William Henry Press (born May 23, 1948) is an astrophysicist, theoretical physicist, computer scientist, and computational biologist.    He is a member of the U.S. National Academy of Sciences, the American Academy of Arts and Sciences, and the Council on Foreign Relations. Other honors include the 1981 Helen B. Warner Prize for Astronomy. Press has been a member of the JASON defense advisory group since 1977 and is a past chair.

From 2009 through 2016, Press served as vice-chair of President Obama's President's Council of Advisors on Science and Technology (PCAST). In 2012–2013, he served as the 165th President of the American Association for the Advancement of Science. In July, 2016, he became the elected Treasurer of the U.S. National Academy of Sciences, and a member of its Council and Governing Board.

The son of geophysicist Frank Press, Press attended public schools in Pasadena, California, graduating from Pasadena High School in 1965.  His undergraduate education was at Harvard, where he received an A.B. in physics in 1969.  He received his Ph.D. in theoretical physics, from Caltech, in 1973, a student of Kip Thorne.  Press was briefly an assistant professor at Caltech, then was an assistant professor at Princeton University (1974–1976) before returning to Harvard as a professor in 1976.  At the age of 28, he was the university's then-youngest tenured faculty member (a distinction earlier held by Alan Dershowitz and later by Lawrence Summers and—at age 26—Noam Elkies).

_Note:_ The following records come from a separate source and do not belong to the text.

(** Names are bound in different slots. *)
Lemma slots_used f L N d : L !! ROOT_DIR_SECTOR = Some d → names_ok (ents f d) → unique (ents f d) →
  (∀ n s, N !! n = Some s ↔ binds (ents f d) n s) → Forall (λ e, e_in_use e = true) (ents f d) →
  (slots L ≤ base.size N)%nat.
Proof.
  intros Ed Nk U B A. unfold slots. rewrite Ed.
  set (name := λ e : list Z, default [] (cstr (e_name e))).
  assert (∀ k e, ents f d !! k = Some e → names (name e) e) as Hn.
  { intros k e Ek. pose proof (proj1 (Forall_lookup _ _) A k e Ek) as Hu.
    destruct (proj1 (Forall_lookup _ _) Nk k e Ek Hu) as [n En]. split; [done|]. unfold name. by rewrite En. }
  assert (length (ents f d) = Z.to_nat (id_length d / 20)) as <- by apply length_entries.
  rewrite <-(length_fmap name), <-size_dom. apply submseteq_length, NoDup_submseteq.
  - apply NoDup_alt. intros k k' n. rewrite !list_lookup_fmap_Some.
    intros (e & -> & Ek) (e' & En & Ek'). eapply U; [exact Ek|exact Ek'|by eapply Hn|]. rewrite En. by eapply Hn.
  - intros n. rewrite list_elem_of_fmap. intros (e & -> & [k Ek]%list_elem_of_lookup).
    apply elem_of_elements, elem_of_dom. exists (e_sector e). apply B. exists e.
    split; [by eapply list_elem_of_lookup_2|]. split; [by eapply Hn|done].
Qed.

(** Writing to the data of the root directory. *)
Lemma root_write f L E σ i off c f' N' : FS f L E σ → L !! ROOT_DIR_SECTOR = Some (data i) → 0 ≤ off →
  off + Z.of_nat (length c) ≤ inode_length i → written_at f (device_ofs i off) c f' →
  dir_inv f' L N' → FS f' L E (σ <| a_names := N' |>).
Proof.
  intros [Y Sy Hp Di Fd Fo] Ed Ho Hc W Di'.
  destruct (write_data f L ROOT_DIR_SECTOR (data i) i off c f' Y Ed eq_refl Ho Hc W) as (Y' & _ & Oth & Sy' & dev & ->).
  split; [done|by apply Sy'|by apply (heap_device f L E _ dev (free_map f))|done| |done].
  intros s. simpl. rewrite Fd. case_decide as Hs; [|done]. destruct (L !! s) as [d|] eqn:Es; [|done]. simpl.
  rewrite Oth with (s' := s); [done|done|unfold ROOT_DIR_SECTOR; lia].
Qed.

(** The directory with one more binding. *)
Lemma dir_inv_bind f L N f' d k e0 e n dev : dir_inv f L N → f' = f <| fs_device := dev |> →
  L !! ROOT_DIR_SECTOR = Some d → ents f' d = <[k := e]> (ents f d) → ents f d !! k = Some e0 → e_in_use e0 = false →
  names n e → valid_name n → N !! n = None → 2 ≤ e_sector e → is_Some (L !! e_sector e) →
  (∀ n', N !! n' ≠ Some (e_sector e)) → (∀ ino i, inodes f !! ino = Some i → i_sector i ≠ e_sector e) →
  dir_inv f' L (<[n := e_sector e]> N).
Proof.
  intros [(d' & Ed' & Nk & U & B) Li In Re] -> Ed Ee Ek Hu Hn V Hno Hs Hl Hnn Hni.
  assert (d' = d) as -> by congruence.
  assert (∀ s, ¬ binds (ents f d) n s) as Hb by (intros s Hb; apply B in Hb; congruence). split.
  - exists d. split; [done|]. rewrite Ee. split; [by eapply names_ok_insert|]. split; [by eapply unique_insert|].
    intros n' s. rewrite (binds_insert _ _ e0 _ n) by done. rewrite <-B, lookup_insert_Some.
    split; [naive_solver|]. intros [E|[-> ->]]; [|by left]. right. split; [congruence|done].
  - intros n' s [(<- & <-)|(_ & E)]%lookup_insert_Some; [done|by apply Li].
  - intros n1 n2 s [(<- & <-)|(_ & E1)]%lookup_insert_Some [(<- & E2)|(_ & E2)]%lookup_insert_Some; try done.
    + by destruct (Hnn n2).
    + subst s. by destruct (Hnn n1).
    + by eapply In.
  - intros ino i Ei Hi. rewrite (Re ino i Ei Hi). pose proof (Hni ino i Ei) as Hne. split; intros Hr n' E.
    + apply lookup_insert_Some in E as [(_ & E)|(_ & E)]; [congruence|by apply (Hr n')].
    + apply (Hr n'). apply lookup_insert_Some. right. split; [congruence|done].
Qed.

Lemma invalid_name n : name_chars n → ¬ valid_name n →
  bool_decide (n = []) || (NAME_MAX <? Z.of_nat (length n)) = true.
Proof.
  intros Hn V. case_bool_decide as E; [done|]. apply Z.ltb_lt. unfold NAME_MAX.
  destruct (decide (length n ≤ 14)%nat); [|lia]. by destruct V.
Qed.

(** A new name for the inode at [s], in the root directory. *)
Lemma dir_add_root f L E σ e0 dp ino i n s : FS f L E σ → root_open f dp ino i → name_chars n →
  length e0 = 20%nat → Forall is_byte e0 → 2 ≤ s → is_Some (L !! s) →
  (∀ n', a_names σ !! n' ≠ Some s) → (∀ a j, inodes f !! a = Some j → i_sector j ≠ s) →
  ∃ f' ok, dir_add f e0 dp n s = Some (f', ok) ∧ (∃ dev, f' = f <| fs_device := dev |>) ∧
    if (ok : bool) then valid_name n ∧ a_names σ !! n = None ∧ FS f' L E (σ <| a_names ::= <[n := s]> |>)
    else FS f' L E σ ∧ (valid_name n → a_names σ !! n = None → slots L ≤ base.size (a_names σ))%nat.
Proof.
  intros F O Hn L0 B0 Hs [d Ed] Hnn Hni. pose proof F as [Y Sy Hp Di Fd Fo].
  destruct (root_dir_ok f L _ _ _ dp ino i Y Hp Di O) as (Ok & Hd & Er & U & B).
  assert (∃ dev, f = f <| fs_device := dev |>) as Hf by (exists (fs_device f); by destruct f).
  destruct (decide (valid_name n)) as [V|V].
  2:{ exists f, false. unfold dir_add. rewrite ASSERT_true by (by apply negb_true_iff, Z.eqb_neq, O).
      cbn [mbind option_bind]. by rewrite invalid_name. }
  destruct (a_names σ !! n) as [s0|] eqn:En.
  { exists f, false. rewrite (dir_add_exists f e0 dp i n s s0) by (done || by apply B). done. }
  assert (∀ s, ¬ binds (entries f i) n s) as Hb by (intros s' Hb; apply B in Hb; congruence).
  assert (is_u32 s) as Hu.
  { destruct (l_sector _ _ Y s d Ed) as [Hs' _]. destruct (block_u32 _ (l_dev _ _ Y)). unfold is_u32 in *. lia. }
  destruct (dir_add_ok f e0 dp i n s Ok Hd V Hu L0 B0 Hb) as (f' & e & -> & (dev & Ef & _) & Hne & <- & Ee & c & W & Hc).
  destruct (free_slot_bound (entries f i)) as [Hk Hfree]. set (k := free_slot (entries f i)) in *.
  eexists f', _. split; [done|]. split; [by exists dev|].
  change (entries f i) with (ents f (data i)) in *. change (entries f' i) with (ents f' (data i)) in *.
  case_bool_decide as Hlt.
  - split; [done|]. split; [done|]. destruct (Hfree Hlt) as (e1 & E1 & U1).
    eapply (root_write f L E σ i); [done|done| |done|done|]; [lia|].
    by eapply (dir_inv_bind f L (a_names σ) f' (data i) k e1 e n dev).
  - split.
    + replace σ with (σ <| a_names := a_names σ |>) by (by destruct σ).
      eapply (root_write f L E σ i); [done|done| |done|done|]; [lia|].
      eapply (dir_inv_same f); [|by rewrite Ef|done]. intros d' Ed'. assert (d' = data i) as -> by congruence.
      rewrite Ee. apply list_insert_ge. lia.
    + intros _ _. destruct (di_root _ _ _ Di) as (d' & Ed' & Nk & _). assert (d' = data i) as -> by congruence.
      apply (slots_used f L _ (data i)); [done|done|done|done|]. by apply no_free_slot.
Qed.

(** ** Creation *)

(** A run of [n] free sectors. *)
Definition room f (n : Z) : Prop :=
  ∃ j, 0 ≤ j ∧ j + n ≤ Block.size (fs_device f) ∧ bit_run (free_map f) j n false.

Lemma remapped_ents f L f' d : remapped f L f' → L !! ROOT_DIR_SECTOR = Some d → ents f' d = ents f d.
Proof. intros R Ed. apply ents_cont. by eapply (rm_cont _ _ _ R). Qed.

(** The free map has changed. *)
Lemma FS_remap f f' L E σ : FS f L E σ → remapped f L f' → layout f' L → synced f' L → FS f' L E σ.
Proof.
  intros [Y Sy Hp Di Fd Fo] R Y' Sy'. pose proof R as [(dev & m & ->) _ Cs].
  split; [done|done|by eapply (remapped_heap f)| | |done].
  - eapply (dir_inv_same f); [|done|done]. intros d Ed. by eapply remapped_ents.
  - intros s. rewrite Fd. case_decide as Hs; [|done]. destruct (L !! s) as [d|] eqn:Es; [|done]. simpl.
    f_equal. symmetry. apply (Cs s d); [done|unfold FREE_MAP_SECTOR; lia].
Qed.

(** A new inode at [s], without a name. *)
Lemma FS_new f f' L E σ s d : FS f L E σ → remapped f L f' → L !! s = None → 2 ≤ s →
  layout f' (<[s := d]> L) → synced f' (<[s := d]> L) →
  FS f' (<[s := d]> L) E (σ <| a_data ::= <[s := cont f' d]> |>).
Proof.
  intros [Y Sy Hp Di Fd Fo] R Hn Hs Y' Sy'. pose proof R as [(dev & m & ->) _ Cs].
  assert (∀ s' d', L !! s' = Some d' → <[s := d]> L !! s' = Some d') as Mono
    by (intros s' d' E'; rewrite lookup_insert_ne; [done|congruence]).
  split; [done|done| | | |done].
  - pose proof (heap_device f L E _ dev m Hp) as [M K Sb I Cn Dn Re Fl Hh Mp]. split; try done.
    intros a j Ej. by apply Mono, (I a j).
  - apply (dir_inv_same f (f <| fs_device := dev |> <| free_map := m |>) L) in Di; [|intros; by eapply remapped_ents|done]. destruct Di as [(dr & Er & ?) Li In Re].
    split; [exists dr; by auto| |done|done]. intros n s' En. destruct (Li n s' En) as (? & [d' Ed'] & ?). eauto.
  - intros s'. simpl. destruct (decide (s' = s)) as [->|Nq].
    + by rewrite !lookup_insert_eq, decide_True.
    + rewrite !lookup_insert_ne, Fd by done. case_decide; [|done]. destruct (L !! s') as [d'|] eqn:E'; [|done]. simpl.
      f_equal. symmetry. apply (Cs s' d'); [done|unfold FREE_MAP_SECTOR; lia].
Qed.

(** An inode without name and opener is forgotten. *)
Lemma FS_forget f L E σ s d c : FS f (<[s := d]> L) E (σ <| a_data ::= <[s := c]> |>) →
  L !! s = None → a_data σ !! s = None → 2 ≤ s → (∀ n, a_names σ !! n ≠ Some s) →
  (∀ a j, inodes f !! a = Some j → i_sector j ≠ s) → FS f L E σ.
Proof.
  intros [Y Sy Hp Di Fd Fo] Hn Ha Hs Hnn Hni.
  assert (∀ s', s' ≠ s → <[s := d]> L !! s' = L !! s') as Ne by (intros; by apply lookup_insert_ne).
  rewrite <-(delete_insert_id L s d) by done. split; [by apply layout_delete|by apply synced_delete; [unfold FREE_MAP_SECTOR; lia|]| | | |done].
  - destruct Hp as [M K Sb I Cn Dn Re Fl Hh Mp]. rewrite delete_insert_id by done. split; try done.
    intros a j Ej. rewrite <-Ne by (by eapply Hni). by eapply I.
  - rewrite delete_insert_id by done. destruct Di as [(dr & Er & ?) Li In Re].
    rewrite Ne in Er by (unfold ROOT_DIR_SECTOR; lia).
    split; [by exists dr| |done|done]. intros n s' En. destruct (Li n s' En) as (? & Hl & ?).
    rewrite Ne in Hl by (intros ->; by destruct (Hnn n)). done.
  - intros s'. rewrite delete_insert_id by done. destruct (decide (s' = s)) as [->|Nq].
    + rewrite Ha, Hn. by case_decide.
    + specialize (Fd s'). simpl in Fd. by rewrite lookup_insert_ne, Ne in Fd.
Qed.

Lemma root_open_same f f' dp ino i : dirs f' = dirs f → inodes f' = inodes f →
  root_open f dp ino i → root_open f' dp ino i.
Proof. intros Ed Ei [? ? ? ?]. split; by rewrite ?Ed, ?Ei. Qed.

Definition unowned L (s : Z) : Prop := ∀ s' d', L !! s' = Some d' → ¬ owns s' d' s.

Lemma unowned_new L s : unowned L s → L !! s = None.
Proof. intros Hs. destruct (L !! s) as [d|] eqn:Ed; [|done]. destruct (Hs s d Ed). by left. Qed.

Lemma FS_unnamed f L E σ s : FS f L E σ → L !! s = None → 2 ≤ s →
  a_data σ !! s = None ∧ (∀ n, a_names σ !! n ≠ Some s) ∧
  ∀ a j, inodes f !! a = Some j → i_sector j ≠ s.
Proof.
  intros F Hn Hs. split; [|split].
  - rewrite (fs_data _ _ _ _ F), Hn. by case_decide.
  - intros n En. destruct (di_live _ _ _ (fs_dir _ _ _ _ F) n s En) as (_ & [d Ed] & _). congruence.
  - intros a j Ej <-. pose proof (h_inodes _ _ _ _ (fs_heap _ _ _ _ F) a j Ej). congruence.
Qed.

(** A sector for an inode: not one of the two the file system has itself. *)
Lemma sector_new f L E σ : FS f L E σ →
  ∃ f' r, free_map_allocate f 1 = Some (f', r) ∧ FS f' L E σ ∧ remapped f L f' ∧
    match r with
    | Some s => 2 ≤ s < Block.size (fs_device f) ∧ bit (free_map f') s = true ∧ unowned L s ∧
        ∀ n, 0 ≤ n → room f (1 + n) → room f' n
    | None => ¬ room f 1
    end.
Proof.
  intros F. pose proof F as [Y Sy Hp Di _ _].
  destruct (free_map_allocate_ok f L 1 Y Sy (heap_map_open _ _ _ _ Hp) ltac:(lia)) as (f' & r & -> & Y' & Sy' & R & Hr).
  exists f', r. split; [done|]. split; [by eapply FS_remap|]. split; [done|]. destruct r as [s|].
  - destruct Hr as (H1 & H2 & Hf & Hfirst & Hb).
    assert (bit (free_map f) s = false) as Hs by (apply Hf; lia).
    assert (unowned L s) as Ho.
    { intros s' d' E' O. pose proof (l_used _ _ Y s' d' s E' O). congruence. }
    split; [|split; [|split; [done|]]].
    + destruct Sy as (d0 & E0 & _). destruct (di_root _ _ _ Di) as (d1 & E1 & _).
      assert (s ≠ 0) by (intros ->; by apply (Ho 0 d0 E0); left).
      assert (s ≠ 1) by (intros ->; by apply (Ho 1 d1 E1); left). lia.
    + rewrite Hb by done. unfold in_range. by rewrite (proj2 (Z.leb_le _ _)), (proj2 (Z.ltb_lt _ _)) by lia.
    + intros n Hn (j & Hj & Hj' & Hrun). rewrite <-(rm_size _ _ _ R) in Hj'.
      assert (s ≤ j) as Hsj.
      { destruct (decide (s ≤ j)); [done|]. destruct (Hfirst j); [lia|]. intros x Hx. apply Hrun. lia. }
      exists (j + 1). split; [lia|]. split; [lia|]. intros x Hx. rewrite Hb by lia.
      rewrite Hrun by lia. unfold in_range. rewrite (proj2 (Z.ltb_ge x (s + 1))) by lia. by rewrite andb_false_r.
  - destruct Hr as [_ Hno]. intros (j & Hj & Hj' & Hrun). by apply (Hno j).
Qed.
(** The stack's page, a kernel page, and the strings ["a b"] and [" "]. *)
Definition args_bytes (n : nat) : list Z :=
  replicate n 0 ++ replicate n 0 ++ [97; 32; 98; 0] ++ [32; 0].
Definition args_memory (n : nat) : memory := bytes_at stack_base (args_bytes n).

Lemma args_memory_ok n : n = PAGE → let m := args_memory n in
  cstring m (PHYS_BASE + 4096) [97; 32; 98] ∧ cstring m (PHYS_BASE + 4100) [32] ∧
  mapped m PHYS_BASE n ∧ mapped m stack_base n ∧
  ∀ a, within (PHYS_BASE - 8192) n a → m !! a = None.
Proof.
  intros Hn m. pose proof (bytes_at_block stack_base (args_bytes n)) as B.
  fold (args_memory n) in B. fold m in B.
  apply block_app4 in B as (B1 & B2 & B3 & B4). rewrite !length_replicate in *.
  unfold stack_base in *.
  replace (PHYS_BASE - 4096 + Z.of_nat n) with PHYS_BASE in * by page_lia.
  replace (PHYS_BASE + Z.of_nat n) with (PHYS_BASE + 4096) in * by page_lia.
  replace (PHYS_BASE + 4096 + Z.of_nat (length [97; 32; 98; 0])) with (PHYS_BASE + 4100) in B4
    by (simpl length; page_lia).
  apply block_mapped in B1, B2. rewrite length_replicate in *.
  split; [split; [done|repeat constructor; page_lia]|]. split; [split; [done|repeat constructor; page_lia]|].
  split; [done|]. split; [done|].
  intros a Ha. apply bytes_at_None. unfold within, stack_base in *. page_lia.
Qed.

Lemma push_arguments_correct_witness : ∃ m',
  push_arguments (args_memory PAGE) PHYS_BASE (PHYS_BASE + 4100) 0 PHYS_BASE (PHYS_BASE + 4096) =
    Some (m', PHYS_BASE - 28, true) ∧
  main_args m' (PHYS_BASE - 28) [[97]; [98]].
Proof.
  generalize (args_memory_ok PAGE eq_refl). generalize (args_memory PAGE). simpl.
  intros m (S1 & S2 & M1 & M2 & U).
  refine (match push_arguments_correct m PHYS_BASE (PHYS_BASE + 4100) 0 (PHYS_BASE + 4096)
            [97; 32; 98] S1 _ S2 _ _ M1 (conj M2 U) _ _ with conj _ T => T end).
  - done.
  - done.
  - done.
  - right. unfold PHYS_BASE. page_lia.
  - right. unfold PHYS_BASE. page_lia.
Defined.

Press was for more than 20 years a professor of astronomy and physics at Harvard University, and a member of the Center for Astrophysics  Harvard & Smithsonian.  He was department chair in Astronomy in 1982–1985. In 1998, Press left Harvard to become deputy laboratory director at Los Alamos National Laboratory (LANL), serving under Directors John C. Browne and George Peter Nanos. He oversaw LANL's participation in the Joint Genome Institute and in the construction of the Spallation Neutron Source. Press moved to the University of Texas at Austin in 2007 and, changing his area of research, became the Warren J. and Viola M. Raymer Professor, jointly in the computer science and integrative biology departments.

In the field of general relativity, Press is best known for his work with Saul Teukolsky, establishing the dynamic stability of rotating black holes.  In astrophysics, Press is best known for his discovery, with Paul Schechter, of the Press–Schechter formalism, which predicts the distribution of masses of galaxies in the Universe; and for his work with Adam Riess and Robert Kirshner on the calibration of distant supernovas as "standard candles".  This latter work enabled the discovery of the accelerating universe by Riess, Brian Schmidt, and Saul Perlmutter, for which they received the 2011 Nobel Prize in Physics.  Notably, with the 2017 Nobel award to Kip Thorne, Press joined the list of hapless individuals whose student and doctoral advisor have both won Nobels, but they haven't, a list that comprises Alfred Sturtevant, Gilbert N. Lewis, J. Robert Oppenheimer, Edward Teller, Victor Weisskopf, Charles Lauritsen, E.B. Wilson, Richard A. Muller, Sam Treiman, Sidney Coleman and a few others.

With Freeman Dyson, Press discovered and named the zero-determinant strategies for the Prisoner's Dilemma and other games.

Press is a co-author of the successful Numerical Recipes series of books on scientific computing.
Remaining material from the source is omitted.